= Task to complete =
Nothing but the lines from the one containing "Theorem rerun_is_idempotent (P" to the end of the material should be returned, each exactly as written.

----- Material provided

(** C8.  The text generated for a file does not depend on what was printed
    or written before, nor does the tally of a traversal; running [main]
    again on the world the first run left, with the source tree and the
    outcomes of decoding and writing unchanged, exits with the same status
    and leaves every file of the output directory as the first run left
    it. *)
Theorem rerun_is_idempotent (P : platform) (E : env) (a : args) (w : world) :
  (forall image_path w1 w2,
     fst (image_to_c_array P E image_path w1)
     = fst (image_to_c_array P E image_path w2))
  /\ (forall self w1 w2,
        fst (scan_and_convert P E self w1) = fst (scan_and_convert P E self w2))
  /\ fst (main P E a (snd (main P E a w))) = fst (main P E a w)
  /\ files (snd (main P E a (snd (main P E a w)))) = files (snd (main P E a w)).
Proof.
  split; [|split; [|split]].
  - intros image_path w1 w2.
    rewrite (oblivious_result _ w1 (oblivious_image_to_c_array P E image_path)).
    rewrite (oblivious_result _ w2 (oblivious_image_to_c_array P E image_path)).
    reflexivity.
  - intros self w1 w2.
    rewrite (oblivious_result _ w1 (oblivious_scan_and_convert P E self)).
    rewrite (oblivious_result _ w2 (oblivious_scan_and_convert P E self)).
    reflexivity.
  - rewrite (main_followed_by P E a (snd _)), (main_followed_by P E a w). reflexivity.
  - rewrite (main_followed_by P E a (snd _)), (main_followed_by P E a w).
    cbn [snd]. apply followed_by_twice_files.
Qed.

----------

= Output of the exercise =
Theorem rerun_is_idempotent (P : platform) (E : env) (a : args) (w : world) :
  (forall image_path w1 w2,
     fst (image_to_c_array P E image_path w1)
     = fst (image_to_c_array P E image_path w2))
  /\ (forall self w1 w2,
        fst (scan_and_convert P E self w1) = fst (scan_and_convert P E self w2))
  /\ fst (main P E a (snd (main P E a w))) = fst (main P E a w)
  /\ files (snd (main P E a (snd (main P E a w)))) = files (snd (main P E a w)).
Proof.
  split; [|split; [|split]].
  - intros image_path w1 w2.
    rewrite (oblivious_result _ w1 (oblivious_image_to_c_array P E image_path)).
    rewrite (oblivious_result _ w2 (oblivious_image_to_c_array P E image_path)).
    reflexivity.
  - intros self w1 w2.
    rewrite (oblivious_result _ w1 (oblivious_scan_and_convert P E self)).
    rewrite (oblivious_result _ w2 (oblivious_scan_and_convert P E self)).
    reflexivity.
  - rewrite (main_followed_by P E a (snd _)), (main_followed_by P E a w). reflexivity.
  - rewrite (main_followed_by P E a (snd _)), (main_followed_by P E a w).
    cbn [snd]. apply followed_by_twice_files.
Qed.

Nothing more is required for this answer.